When was the last time you savored anything?
Was it your breakfast this morning? Or the shower you just had?
What about the way you chose your outfit or the way you read your emails?
Did you even stop for a moment to breathe in the air as you're walking from one station to another?
The truth is, these days efficiency is king. If you can’t do it fast enough, then you are of no value.
While efficiency can be very helpful in some work environments, we took this and let it influence other aspects of our lives.
It’s either you eat quickly or you miss the next opportunity that just might be in the next corner.
We’ve forgotten how good it is to take time and appreciate every little inch, dip and curve of your lover. We’ve forgotten how slow sex plays a huge role in giving one of the best orgasms of their lives.
So, if you’re here for a loving reminder, read further.
What is Slow Sex?
Bustle defines this in two ways. The first is really being mindful of your sexual experience. Meaning, you take the time to savor every touch you or your partner makes before, during and after actual penetration. The second is literally slowing down your movements from the foreplay to the lovemaking.
When you look at these two definitions, you’ll notice that slow sex doesn’t talk about the physicality alone. It also touches on the emotional side because it recognizes its role in making people feel good beyond measure.
What is the Benefit of Slow Sex?
Let’s hand it over to Medium to describe all the juicy stuff you’re going to get from slow sex.
- It enhances your current level of intimacy because it takes away the need to view orgasm as a result you need to accomplish.
- It gives you an opportunity to be more aware of you and your partner’s emotions and reactions and learn from them. Ultimately teaching you more about what truly pleasures you as a couple.
- It is more pleasurable than fast sex because it gives you more time for pleasure, and to build up on your orgasm. Think about this like edging– saving everything until the moment you burst.
How to have Slow Passionate Sex?
Allow Refinery 29 to guide you:
- Taking it slow begins before the bedroom. You must shift your mindset from chasing results to being intentional with everything you do. Practicing meditation is a good place to start – whether through in-person classes or through mindfulness apps.
- Once you have prepared yourself mentally, it’s time to prepare yourself physically. You also need to shift your physicality from something that is used to doing everything quick, to something that welcomes taking their time. The same article suggests doing a challenge where one partner will touch the other for 20 minutes and vice versa.
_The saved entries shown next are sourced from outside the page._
(* ===== verification/OpenSSLWrap.v ===== *)
(** * Digest and cipher selection: [src/src/openssl_wrap.cpp]

    The enumerations of [src/src/mococrw/openssl_wrap.h] that name digests and
    CMAC ciphers, and the functions that turn them into OpenSSL's objects. *)

From S2P Require Import Prelude CheckCall SymmetricCrypto.

Inductive DigestTypes := SHA1 | SHA256 | SHA384 | SHA512 | SHA3_256 | SHA3_384 | SHA3_512 | NONE.
Inductive CmacCipherTypes := AES_CBC_128 | AES_CBC_256.

#[export] Instance DigestTypes_eq_dec : EqDecision DigestTypes.
Proof. solve_decision. Defined.

Definition EVP_MAX_MD_SIZE : Z := 64.

Class EvpMdAPI := {
  EVP_MD : Type;
  SSL_EVP_sha1 : EVP_MD;
  SSL_EVP_sha256 : EVP_MD;
  SSL_EVP_sha384 : EVP_MD;
  SSL_EVP_sha512 : EVP_MD;
  SSL_EVP_sha3_256 : EVP_MD;
  SSL_EVP_sha3_384 : EVP_MD;
  SSL_EVP_sha3_512 : EVP_MD;
  SSL_EVP_MD_size : EVP_MD → Z;
}.

Definition _EVP_MD_size `{EvpMdAPI} (md : EVP_MD) : Z := SSL_EVP_MD_size md.

Definition _getMDPtrFromDigestType `{EvpMdAPI} (type : DigestTypes) : outcome EVP_MD :=
  match type with
  | SHA1 => Val SSL_EVP_sha1
  | SHA256 => Val SSL_EVP_sha256
  | SHA384 => Val SSL_EVP_sha384
  | SHA512 => Val SSL_EVP_sha512
  | SHA3_256 => Val SSL_EVP_sha3_256
  | SHA3_384 => Val SSL_EVP_sha3_384
  | SHA3_512 => Val SSL_EVP_sha3_512
  | NONE => Throw (RuntimeError [Str "Unknown digest type"])
  end.

Definition _getCipherPtrFromCmacCipherType `{EvpCipherAPI} (cipherType : CmacCipherTypes) :
    EVP_CIPHER :=
  match cipherType with
  | AES_CBC_128 => EVP_aes_128_cbc
  | AES_CBC_256 => EVP_aes_256_cbc
  end.

(** The output size of a digest, in bytes. *)
Definition digest_size (type : DigestTypes) : Z :=
  match type with
  | SHA1 => 20
  | SHA256 | SHA3_256 => 32
  | SHA384 | SHA3_384 => 48
  | SHA512 | SHA3_512 => 64
  | NONE => 0
  end.

(** The sizes OpenSSL documents for its digests. *)
Class EvpMdSpec (api : EvpMdAPI) : Prop := {
  EVP_MD_size_spec type md :
    _getMDPtrFromDigestType type = Val md → SSL_EVP_MD_size md = digest_size type;
}.

(** A concrete set of digests: their own names. *)
Module NamedDigests.
#[export] Instance api : EvpMdAPI := {
  EVP_MD := DigestTypes;
  SSL_EVP_sha1 := SHA1; SSL_EVP_sha256 := SHA256; SSL_EVP_sha384 := SHA384;
  SSL_EVP_sha512 := SHA512; SSL_EVP_sha3_256 := SHA3_256; SSL_EVP_sha3_384 := SHA3_384;
  SSL_EVP_sha3_512 := SHA3_512; SSL_EVP_MD_size := digest_size;
}.

#[export] Instance spec : EvpMdSpec api.
Proof. constructor. by intros [] md [= <-]. Qed.
End NamedDigests.
Lemma written W T call (flush : M BIO bytes) :
  (W → BioWorks spec) → writes W T call →
  (∀ b t, T t → mem_bio b t → wp_total flush b (λ s b', s = t ∧ mem_bio b' [])) →
  prepares W (with_bio (OpensslCallIsOne call ;; flush)) T.
Proof. intros HW Hcall Hflush. apply with_bio_prepares; [done|]. intros b Hb. by apply writes_ok. Qed.

Lemma written_vector W T call fuel :
  (W → BioWorks spec) → writes W T call → (∀ t, T t → (S (length t) < fuel)%nat) →
  prepares W (with_bio (OpensslCallIsOne call ;; flushToVector fuel)) T.
Proof. intros HW Hcall Hf. apply written; [done..|]. intros b t Ht Hb. by apply flushToVector_spec, Hf. Qed.

Lemma written_string W T call fuel :
  (W → BioWorks spec) → writes W T call → (∀ t, T t → (S (length t) < fuel)%nat) →
  prepares W (with_bio (OpensslCallIsOne call ;; flushToString fuel)) T.
Proof. intros HW Hcall Hf. apply written; [done..|]. intros b t Ht Hb. by apply flushToString_spec, Hf. Qed.

(** A call that reads the object of a text. *)
Definition reads {A} (W : Prop) (text : bytes) (P : A → Prop) (call : M BIO (option A)) : Prop :=
  ∀ b, mem_bio b text →
    wp_total call b (λ o _, ∀ x, o = Some x → P x) ∧ (W → gives_object call b).

Lemma reads_ok {A} W text P (call : M BIO (option A)) b :
  reads W text P call → mem_bio b text →
  wp (OpensslCallPtr call) b (λ x _, P x) (λ e _, e = OpenSSLException [ErrorQueue] ∧ ¬ W).
Proof.
  intros Hcall Hb. destruct (Hcall b Hb) as [Hspec Hworks]. apply wp_Ptr_ok.
  - eapply wp_mono; [exact Hspec| |done]. intros o b' H x Hx. by apply H.
  - intros b' Hn. split; [done|]. intros H. by apply Hn, Hworks.
Qed.

(** A vector may not be written, which is reported. *)
Lemma read_vector {A} W text P (call : M BIO (option A)) :
  (W → BioWorks spec ∧ 1 ≤ size text) → size text ≤ INT_MAX → reads W text P call →
  owp (with_bio (write_vector text ;; OpensslCallPtr call)) P
    (λ e, (e = OpenSSLException [ErrorQueue] ∨ ∃ w, e = RuntimeError w) ∧ ¬ W).
Proof.
  intros HW Hs Hcall. apply (with_bio_steps W); [by intros []%HW|by split; [left|]|]. intros b Hb.
  rewrite wp_bind. eapply wp_mono; [by apply (write_vector_spec b [])| |].
  - intros [] b' Hb'. eapply wp_mono; [by eapply reads_ok|done|]. intros e b'' [-> ?]. by split; [left|].
  - intros e b' (_ & He & Hn). split; [by right|]. by intros H%HW.
Qed.

(** A string that is not written at all leaves nothing to read. *)
Lemma read_string {A} W text P (call : M BIO (option A)) :
  (W → BioWorks spec ∧ 1 ≤ size text ≤ INT_MAX) → c_str text = text → reads W text P call →
  (∀ b, mem_bio b [] → wp_total call b (λ o _, o = None)) →
  prepares W (with_bio (write_string text ;; OpensslCallPtr call)) P.
Proof.
  intros HW Ht Hcall Hempty. apply with_bio_prepares; [by intros []%HW|]. intros b Hb. rewrite wp_bind.
  eapply wp_mono; [by apply write_string_spec| |done]. intros [] b'. rewrite Ht.
  intros [Hb'|[Hb' Hn]]; [by eapply reads_ok|].
  apply wp_OpensslCallPtr. eapply wp_mono; [by apply Hempty| |done]. intros o b'' ->.
  split; [done|]. by intros H%HW.
Qed.
(** A builder whose parameters are complete, with factories whose products
    compute, under a key, the functions [F] (MAC) and [G] (cipher).  Under [W] nothing
    fails, as long as the cipher is given an input in [V]. *)
Record complete (b : ECIESCtxBuilder) (k : AnyKdf) (n m : Z) (ks ms : bytes)
    (F G : bytes → bytes → bytes) (W : Prop) (V : bytes → bytes → Prop) : Prop := {
  c_kdf : e_kdf b = Some k;
  c_kdf_ok : any_kdf_ok k;
  c_kdf_works secret : W → short secret → is_val (any_deriveKey k secret (m + n) ks) = true;
  c_cipher_size : e_symmetricKeySize b = n;
  c_mac_size : e_macKeySize b = m;
  c_sizes : 0 ≤ n ∧ 0 ≤ m ∧ m + n ≤ SIZE_MAX;
  c_kdf_salt : e_kdfSalt b = ks;
  c_mac_salt : e_macSalt b = ms;
  c_mac : ∃ fm, e_macFactoryFunction b = Some fm ∧ ∀ key w, size key = m →
    wp (fm key) w (λ x _, mac_open x (F key) [] W) (λ _ _, ¬ W);
  c_cipher : ∃ fc, e_symmetricCipherFactoryFunction b = Some fc ∧ ∀ key w, size key = n →
    wp (fc key) w (λ x _, cipher_open x (G key) [] (λ d, W ∧ V key d)) (λ _ _, ¬ W);
}.

(** The key material of a secret. *)
Definition key_material (k : AnyKdf) (secret : bytes) (n m : Z) (ks r : bytes) : Prop :=
  any_deriveKey k secret (m + n) ks = Val r.

Context {F G : bytes → bytes → bytes} {W : Prop} {V : bytes → bytes → Prop}.

Lemma create_spec b k n m ks ms secret w :
  complete b k n m ks ms F G W V →
  wp (createKeysAndInstantiateMacAndSymCipher b secret) w
    (λ p _, ∃ r, key_material k secret n m ks r ∧
       size (take (Z.to_nat n) r) = n ∧ mac_open p.1 (F (drop (Z.to_nat n) r)) [] W ∧
       cipher_open p.2 (G (take (Z.to_nat n) r)) [] (λ d, W ∧ V (take (Z.to_nat n) r) d))
    (λ _ _, ¬ (W ∧ short secret)).
Proof.
  intros [Hk Hok Hkw Hn Hm Hs Hks Hms (fm & Hfm & Hmac) (fc & Hfc & Hcipher)].
  unfold createKeysAndInstantiateMacAndSymCipher. rewrite Hk, Hn, Hm, Hks, Hfm, Hfc.
  cbn [deref]. wp_simpl. rewrite to_size_t_id by lia. specialize (Hkw secret).
  destruct (any_deriveKey k secret (m + n) ks) as [r|] eqn:Hr;
    [|by intros [HW Hsec]; specialize (Hkw HW Hsec)].
  assert (Hsz : size r = m + n) by (eapply (@deriveKey_size _ _ Hok); [|exact Hr]; lia).
  assert (Htake : size (take (Z.to_nat n) r) = n) by (apply size_take; lia).
  wp_simpl. rewrite splitKeys_exact by lia. wp_simpl.
  eapply wp_mono; [apply Hmac; rewrite size_drop; lia| |by intros e ? H [? _]].
  intros x w' Hx. wp_simpl.
  eapply wp_mono; [by apply Hcipher| |by intros e ? H [? _]]. intros c w'' Hc. wp_simpl.
  by exists r.
Qed.
End Facts.

(** ** The contexts *)

Section Contexts.
Context {f g : bytes → bytes} {W : Prop} {V : bytes → Prop}.

(** A piece of input that a cipher takes at once. *)
Definition piece (x : bytes) : Prop := size x ≤ INT_MAX - EVP_MAX_BLOCK_LENGTH.

Lemma piece_int x : piece x → size x ≤ INT_MAX.
Proof. unfold piece, INT_MAX, EVP_MAX_BLOCK_LENGTH. lia. Qed.

(** An update fails only if a call does, the piece is too big or nothing completes the
    input. *)
Lemma cipher_update_ok `{SymmetricCipherSpec C} (c : C) d x :
  cipher_open c g d V →
  wp (cipher_update x) c (λ _ c', cipher_open c' g (d ++ x) V)
    (λ _ _, ¬ (piece x ∧ ∃ y, V (d ++ x ++ y))).
Proof.
  intros Hc. eapply wp_mono; [by apply cipher_update_spec|done|].
  unfold piece. intros e c' [Hs|Hn] [Hp [y Hy]]; [lia|by eapply Hn].
Qed.

(** [c] has been fed [d] and computes the MAC [f] and the cipher [g]. *)
Definition decrypting (c : ECIESDecryptionCtx) (d : bytes) : Prop :=
  d_isFinished c = false ∧ mac_open (d_mac c) f d W ∧ cipher_open (d_symmetricCipher c) g d V.

Lemma dec_update_spec c d x :
  decrypting c d → size x ≤ INT_MAX →
  wp (Dec.update x) c
    (λ _ c', decrypting c' (d ++ x) ∧ d_macSalt c' = d_macSalt c)
    (λ _ _, ¬ (W ∧ piece x ∧ ∃ y, V (d ++ x ++ y))).
Proof.
  intros (Hf & Hm & Hc) Hx. unfold Dec.update, Dec.on_cipher_, Dec.on_mac_. wp_simpl.
  rewrite Hf. wp_simpl.
  eapply wp_mono; [by apply cipher_update_ok| |by intros e s Hn [_ HW]; apply Hn].
  intros [] c' Hc'. wp_simpl.
  eapply wp_mono; [by apply mac_update_spec|by intros [] m' Hm'|by intros e s Hn [HW _]; apply Hn].
Qed.

Lemma dec_updates_spec xs c d :
  decrypting c d → Forall (λ x, size x ≤ INT_MAX) xs →
  wp (mapM_ Dec.update xs) c
    (λ _ c', decrypting c' (d ++ concat xs) ∧ d_macSalt c' = d_macSalt c)
    (λ _ _, ¬ (W ∧ Forall piece xs ∧ ∃ y, V (d ++ concat xs ++ y))).
Proof.
  intros Hd Hxs. revert c d Hd. induction Hxs as [|x xs Hx Hxs IH]; intros c d Hd; cbn.
  - wp_simpl. by rewrite app_nil_r.
  - wp_simpl. eapply wp_mono; [by apply dec_update_spec| |].
    + intros [] c' (Hd' & Hs). eapply wp_mono; [by apply IH| |].
      * intros [] c'' [Hd'' Hs']. rewrite app_assoc. by rewrite Hs', Hs.
      * intros e s Hn (HW & [_ Hp]%Forall_cons & y & Hy). apply Hn. split_and!; [done..|].
        exists y. by rewrite <- !app_assoc in *.
    + intros e s Hn (HW & [Hp _]%Forall_cons & y & Hy). apply Hn. split_and!; [done..|].
      exists (concat xs ++ y). by rewrite <- !app_assoc in Hy.
Qed.

Lemma dec_finish_spec c d :
  decrypting c d → size (d_macSalt c) ≤ INT_MAX →
  wp Dec.finish c
    (λ r c', r = g d ∧ d_tag c = f (d ++ d_macSalt c) ∧ d_isFinished c' = true)
    (λ _ _, ¬ (W ∧ V d ∧ d_macIsSet c = true ∧ d_tag c = f (d ++ d_macSalt c))).
Proof.
  intros (Hf & Hm & Hc) Hs. unfold Dec.finish, Dec.on_mac_, Dec.on_cipher_. wp_simpl.
  rewrite Hf. wp_simpl. destruct (d_macIsSet c); cbn [negb]; [|by intros (_ & _ & ? & _)]. wp_simpl.
  eapply wp_mono; [by apply mac_update_spec| |by intros e s Hn [HW _]; apply Hn].
  intros [] m1 Hm1. wp_simpl.
  eapply wp_mono; [by apply mac_finish_spec| |by intros e s Hn [HW _]; apply Hn].
  intros v m2 [-> Hm2]. wp_simpl.
  eapply wp_mono; [by apply mac_verify_done_spec| |by intros e s (Hn & _) (_ & _ & _ & ?); apply Hn].
  intros [] m3 [Ht ->]. wp_simpl.
  eapply wp_mono; [by apply cipher_finish_spec| |by intros e s Hn (_ & HV & _); apply Hn].
  intros r c' ->. by wp_simpl.
Qed.

(** The whole of a decryption. *)
Lemma dec_all_spec c chunks tag :
  decrypting c [] → Forall (λ x, size x ≤ INT_MAX) chunks → size (d_macSalt c) ≤ INT_MAX →
  wp (mapM_ Dec.update chunks ;; Dec.setMAC tag ;; Dec.finish) c
    (λ pt c', tag = f (concat chunks ++ d_macSalt c) ∧ pt = g (concat chunks) ∧
              d_isFinished c' = true)
    (λ _ _, ¬ (W ∧ Forall piece chunks ∧ V (concat chunks) ∧
               tag = f (concat chunks ++ d_macSalt c))).
Proof.
  intros Hc Hchunks Hsalt. wp_simpl. eapply wp_mono; [by apply dec_updates_spec| |].
  2: { intros e s Hn (HW & Hp & HV & _). apply Hn. split_and!; [done..|]. exists [].
       by rewrite app_nil_r. }
  cbn [app]. intros [] c1 [Hd Hs]. unfold Dec.setMAC. wp_simpl.
  eapply wp_mono; [apply dec_finish_spec; [exact Hd|cbn; by rewrite Hs]| |].
  - intros pt c2 (-> & Ht & Hf). cbn in Ht. by rewrite Hs in Ht.
  - intros e s Hn (HW & Hp & HV & Ht). apply Hn. cbn. by rewrite Hs.
Qed.
End Contexts.
Arguments decrypting : clear implicits.

Section EncContext.
Context {bio : BioAPI} {evp : EvpCipherAPI} {pkey : EvpPkeyAPI bio evp}.
Context {f g : bytes → bytes} {W : Prop} {V : bytes → Prop}.

Definition encrypting (c : ECIESEncryptionCtx) (d : bytes) : Prop :=
  n_isFinished c = false ∧ mac_open (n_mac c) f [] W ∧
  ∃ x, n_symmetricCipher c = Some x ∧ cipher_open x g d V.

Lemma wp_enc_cipher {A} (m : M AnyCipher A) c x Φ Ψ :
  n_symmetricCipher c = Some x →
  wp (Enc.on_cipher_ m) c Φ Ψ ↔
  wp m x (λ a x', Φ a (Enc.set_symmetricCipher (Some x') c))
         (λ e x', Ψ e (Enc.set_symmetricCipher (Some x') c)).
Proof. intros Hx. unfold wp, Enc.on_cipher_. rewrite Hx. by destruct (m x) as [[a|e] x']. Qed.

(** What an encryption context keeps while it is fed. *)
Definition same_salt_and_key (c c' : ECIESEncryptionCtx) : Prop :=
  n_macSalt c' = n_macSalt c ∧ n_ephemeralKey c' = n_ephemeralKey c.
- With your mind and body prepared, you may start to consider other ways to turn you or your partner on. Think about how you used to do sex, and put a stop to it for a while. This will enable you to get creative and even discover better ways to earn and give pleasure. For example, if you are a handsy person, you can try turning up the heat with words.
- The points above will allow you to have slow, passionate sex with your partner. How slow do you wanna go? Depends on you, but now you have the foundations to guide you so you can experience the fruits of well-intentioned labor.
- Lastly, if you mess up along the way. Don’t be too hard on yourself. As with any sexual endeavor – practice makes perfect. Learn from your mistakes and go where the water takes you.
More Tips to have Slow Passionate Sex
Let’s say you have the basics down, but have no idea where to start in your partner’s body?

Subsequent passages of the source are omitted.